# What is being asked:
Transcribe each record as written.

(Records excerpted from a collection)
Lemma fingerprint_probability_resolution_witness :
  same_probability f64_zero tiny /\ Z.abs (f64_units f64_zero - f64_units tiny) * 10 ^ 17 <= 2 ^ 1074.
Proof.
  assert (S : same_probability f64_zero tiny) by (vm_compute; reflexivity).
  split; [exact S|].
  apply (fingerprint_probability_resolution f64_zero tiny eq_refl eq_refl eq_refl eq_refl S).
Defined.
Lemma past_publish o (t t2 : Logged T) r expected plan ns rc :
  past o t -> pt_ok t -> pt_publish t r expected plan ns = (Ok rc, t2) ->
  past (own_after o [logs t r rc plan]) t2 /\ pt_ok t2.
Proof.
  intros Ho Hok Hp. destruct (pt_publish_ok (T := Logged T) t r expected plan ns rc t2 Hok Hp) as (_ & _ & Hs & Hev).
  pose proof (pt_evolves_ok (T := Logged T) t t2 Hev Hok) as Hok2. split; [|exact Hok2].
  intros r' snap. cbn. rewrite lookup_insert_Some. intros [[E <-]|[N Hl]].
  - apply key_of_inj in E as <-. exists t2. conjs; [done|exact Hs|reflexivity].
  - by apply (past_evolves o t).
Qed.

Lemma update_owned_entries owned r rc entry : owned !! key_of r = Some entry ->
  (forall k e, owned !! k = Some e -> key_of (ow_resource e) = k) ->
  ow_last_owned_generation <$> update_owned owned (key_of r) r rc
    = <[key_of r := rc_generation rc]> (ow_last_owned_generation <$> owned)
  /\ forall k e, update_owned owned (key_of r) r rc !! k = Some e ->
       key_of (ow_resource e) = k
       /\ exists e0, owned !! k = Some e0 /\ ow_resource e = ow_resource e0 /\ ow_initial_plan e = ow_initial_plan e0.
Proof.
  intros He Hk. unfold update_owned. rewrite He. rewrite fmap_insert. split; [done|].
  intros k e. rewrite lookup_insert_Some. intros [[<- <-]|[_ Hl]]; cbn.
  - split; [by apply Hk|]. by exists entry.
  - split; [by apply Hk|]. by exists e.
Qed.

(** ** Events keep the chain *)

Definition covers (owned : Owned) (r : ScheduleResource) : Prop := is_Some (owned !! key_of r).

(** Later maps keep the resources and the initial plans of earlier ones. *)
Definition same_resources (owned owned' : Owned) : Prop :=
  (forall r, covers owned r -> covers owned' r)
  /\ forall k e, owned' !! k = Some e -> exists e0, owned !! k = Some e0
       /\ ow_resource e = ow_resource e0 /\ ow_initial_plan e = ow_initial_plan e0.
Lemma nonzero_id field n : n <> 0 -> nonzero field n = Ok n.
Proof. intros H. by apply nonzero_or_ok. Qed.
Lemma finite_probability_id field v : probability_in_range v = true -> finite_probability field v = Ok v.
Proof. intros H. by apply finite_probability_ok. Qed.

Lemma kind_there k : kind_typed k -> kind_wf k -> kind_on_wire k -> kind_into_core (kind_from_core k) = Ok k.
Proof.
  destruct k as [[]|[]|[c]|[]|[]|[]|[]|[]]; cbn; intros T W O;
    rewrite ?(ns_small lat_delay), ?(ns_small lat_jitter), ?ns_small by tauto;
    rewrite ?nonzero_id by lia; rewrite ?finite_probability_id by tauto; try done.
  - by replace (MAX_LATENCY_BUFFER_BYTES <? lat_max_buffer_bytes) with false by lia.
  - destruct c as [c|]; cbn; [|done]. by rewrite ns_small.
Qed.

Lemma dkind_back w k : dkind_v1_typed w -> dkind_into_core w = Ok k -> dkind_from_core k = w /\ dkind_typed k.
Proof.
  destruct w as [d j| |n|h|n|r b]; cbn [dkind_into_core dkind_v1_typed]; intros T H.
  - injection H as <-. cbn. rewrite !ns_u64 by tauto. unfold u64_field in T. split; [done|lia].
  - by injection H as <-.
  - destruct (_ && _) eqn:E; [|discriminate]. injection H as <-. bools. cbn. split; [done|lia].
  - injection H as <-. cbn. rewrite ns_u64 by done. unfold u64_field in T. split; [done|lia].
  - steps H. injection H as <-. scalars. cbn. unfold u64_field in T. split; [done|lia].
  - steps H. injection H as <-. scalars. cbn. unfold u64_field in T. split; [done|lia].
Qed.

Lemma dkind_there k : dkind_typed k -> dkind_wf k -> dkind_into_core (dkind_from_core k) = Ok k.
Proof.
  destruct k as [d j| |n|h|n|r b]; cbn; intros T W;
    try (rewrite ?(ns_small d), ?(ns_small j), ?(ns_small h) by (unfold DAY, MAX_STREAM_FAULT_DURATION in *; lia)); try done.
  - by replace ((1 <=? n) && (n <=? 16)) with true by lia.
  - unfold nonzero_or. by replace (n =? 0) with false by lia.
  - unfold nonzero_or. replace (r =? 0) with false by lia. by replace (b =? 0) with false by lia.
Qed.

(** ** Faults *)

Lemma plan_singleton f : kind_wf (fs_kind f) -> plan_new [f] = Ok {| faults := [f] |}.
Proof. intros H. unfold plan_new. cbn. by rewrite (proj2 (fault_validate_ok f) H). Qed.
(* ===== verification/ToxicProps.v ===== *)
(** * What the Toxiproxy translation preserves

    Which toxics become faults, which faults survive the trip through a toxic,
    and what a toxicity update does to the ones that do not. *)

From Stdlib Require Import Bool SpecFloat.
From stdpp Require Import base list gmap strings.
From S2P Require Import Prelude Rng Float64 Plan Schedule ScheduleProps Fingerprint Wire WireProps Toxic.

(** ** Clamping *)

Lemma one_value : f64_one = S754_finite false 4503599627370496 (-52).
Proof. reflexivity. Qed.

Lemma leb_not_gtb p q m e :
  SFleb (S754_finite false m e) (S754_finite false p q) = negb (SFltb (S754_finite false p q) (S754_finite false m e)).
Proof.
  unfold SFleb, SFltb, SFcompare. rewrite (Z.compare_antisym q e). destruct (q ?= e)%Z; [|done|done]. cbn [CompOpp].
  change (Pos.compare_cont Eq m p) with (m ?= p)%positive. change (Pos.compare_cont Eq p m) with (p ?= m)%positive.
  rewrite (Pos.compare_antisym p m). by destruct (p ?= m)%positive.
Qed.

Lemma leb_one m e : SFleb (S754_finite false m e) f64_one = negb (SFltb f64_one (S754_finite false m e)).
Proof. rewrite one_value. apply leb_not_gtb. Qed.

# Written answer:
Lemma fingerprint_probability_resolution_witness :
  same_probability f64_zero tiny /\ Z.abs (f64_units f64_zero - f64_units tiny) * 10 ^ 17 <= 2 ^ 1074.
Proof.
  assert (S : same_probability f64_zero tiny) by (vm_compute; reflexivity).
  split; [exact S|].
  apply (fingerprint_probability_resolution f64_zero tiny eq_refl eq_refl eq_refl eq_refl S).
Defined.
Lemma past_publish o (t t2 : Logged T) r expected plan ns rc :
  past o t -> pt_ok t -> pt_publish t r expected plan ns = (Ok rc, t2) ->
  past (own_after o [logs t r rc plan]) t2 /\ pt_ok t2.
Proof.
  intros Ho Hok Hp. destruct (pt_publish_ok (T := Logged T) t r expected plan ns rc t2 Hok Hp) as (_ & _ & Hs & Hev).
  pose proof (pt_evolves_ok (T := Logged T) t t2 Hev Hok) as Hok2. split; [|exact Hok2].
  intros r' snap. cbn. rewrite lookup_insert_Some. intros [[E <-]|[N Hl]].
  - apply key_of_inj in E as <-. exists t2. conjs; [done|exact Hs|reflexivity].
  - by apply (past_evolves o t).
Qed.

Lemma update_owned_entries owned r rc entry : owned !! key_of r = Some entry ->
  (forall k e, owned !! k = Some e -> key_of (ow_resource e) = k) ->
  ow_last_owned_generation <$> update_owned owned (key_of r) r rc
    = <[key_of r := rc_generation rc]> (ow_last_owned_generation <$> owned)
  /\ forall k e, update_owned owned (key_of r) r rc !! k = Some e ->
       key_of (ow_resource e) = k
       /\ exists e0, owned !! k = Some e0 /\ ow_resource e = ow_resource e0 /\ ow_initial_plan e = ow_initial_plan e0.
Proof.
  intros He Hk. unfold update_owned. rewrite He. rewrite fmap_insert. split; [done|].
  intros k e. rewrite lookup_insert_Some. intros [[<- <-]|[_ Hl]]; cbn.
  - split; [by apply Hk|]. by exists entry.
  - split; [by apply Hk|]. by exists e.
Qed.

(** ** Events keep the chain *)

Definition covers (owned : Owned) (r : ScheduleResource) : Prop := is_Some (owned !! key_of r).

(** Later maps keep the resources and the initial plans of earlier ones. *)
Definition same_resources (owned owned' : Owned) : Prop :=
  (forall r, covers owned r -> covers owned' r)
  /\ forall k e, owned' !! k = Some e -> exists e0, owned !! k = Some e0
       /\ ow_resource e = ow_resource e0 /\ ow_initial_plan e = ow_initial_plan e0.
Lemma nonzero_id field n : n <> 0 -> nonzero field n = Ok n.
Proof. intros H. by apply nonzero_or_ok. Qed.
Lemma finite_probability_id field v : probability_in_range v = true -> finite_probability field v = Ok v.
Proof. intros H. by apply finite_probability_ok. Qed.

Lemma kind_there k : kind_typed k -> kind_wf k -> kind_on_wire k -> kind_into_core (kind_from_core k) = Ok k.
Proof.
  destruct k as [[]|[]|[c]|[]|[]|[]|[]|[]]; cbn; intros T W O;
    rewrite ?(ns_small lat_delay), ?(ns_small lat_jitter), ?ns_small by tauto;
    rewrite ?nonzero_id by lia; rewrite ?finite_probability_id by tauto; try done.
  - by replace (MAX_LATENCY_BUFFER_BYTES <? lat_max_buffer_bytes) with false by lia.
  - destruct c as [c|]; cbn; [|done]. by rewrite ns_small.
Qed.

Lemma dkind_back w k : dkind_v1_typed w -> dkind_into_core w = Ok k -> dkind_from_core k = w /\ dkind_typed k.
Proof.
  destruct w as [d j| |n|h|n|r b]; cbn [dkind_into_core dkind_v1_typed]; intros T H.
  - injection H as <-. cbn. rewrite !ns_u64 by tauto. unfold u64_field in T. split; [done|lia].
  - by injection H as <-.
  - destruct (_ && _) eqn:E; [|discriminate]. injection H as <-. bools. cbn. split; [done|lia].
  - injection H as <-. cbn. rewrite ns_u64 by done. unfold u64_field in T. split; [done|lia].
  - steps H. injection H as <-. scalars. cbn. unfold u64_field in T. split; [done|lia].
  - steps H. injection H as <-. scalars. cbn. unfold u64_field in T. split; [done|lia].
Qed.

Lemma dkind_there k : dkind_typed k -> dkind_wf k -> dkind_into_core (dkind_from_core k) = Ok k.
Proof.
  destruct k as [d j| |n|h|n|r b]; cbn; intros T W;
    try (rewrite ?(ns_small d), ?(ns_small j), ?(ns_small h) by (unfold DAY, MAX_STREAM_FAULT_DURATION in *; lia)); try done.
  - by replace ((1 <=? n) && (n <=? 16)) with true by lia.
  - unfold nonzero_or. by replace (n =? 0) with false by lia.
  - unfold nonzero_or. replace (r =? 0) with false by lia. by replace (b =? 0) with false by lia.
Qed.

(** ** Faults *)

Lemma plan_singleton f : kind_wf (fs_kind f) -> plan_new [f] = Ok {| faults := [f] |}.
Proof. intros H. unfold plan_new. cbn. by rewrite (proj2 (fault_validate_ok f) H). Qed.
(* ===== verification/ToxicProps.v ===== *)
(** * What the Toxiproxy translation preserves

    Which toxics become faults, which faults survive the trip through a toxic,
    and what a toxicity update does to the ones that do not. *)

From Stdlib Require Import Bool SpecFloat.
From stdpp Require Import base list gmap strings.
From S2P Require Import Prelude Rng Float64 Plan Schedule ScheduleProps Fingerprint Wire WireProps Toxic.

(** ** Clamping *)

Lemma one_value : f64_one = S754_finite false 4503599627370496 (-52).
Proof. reflexivity. Qed.

Lemma leb_not_gtb p q m e :
  SFleb (S754_finite false m e) (S754_finite false p q) = negb (SFltb (S754_finite false p q) (S754_finite false m e)).
Proof.
  unfold SFleb, SFltb, SFcompare. rewrite (Z.compare_antisym q e). destruct (q ?= e)%Z; [|done|done]. cbn [CompOpp].
  change (Pos.compare_cont Eq m p) with (m ?= p)%positive. change (Pos.compare_cont Eq p m) with (p ?= m)%positive.
  rewrite (Pos.compare_antisym p m). by destruct (p ?= m)%positive.
Qed.

Lemma leb_one m e : SFleb (S754_finite false m e) f64_one = negb (SFltb f64_one (S754_finite false m e)).
Proof. rewrite one_value. apply leb_not_gtb. Qed.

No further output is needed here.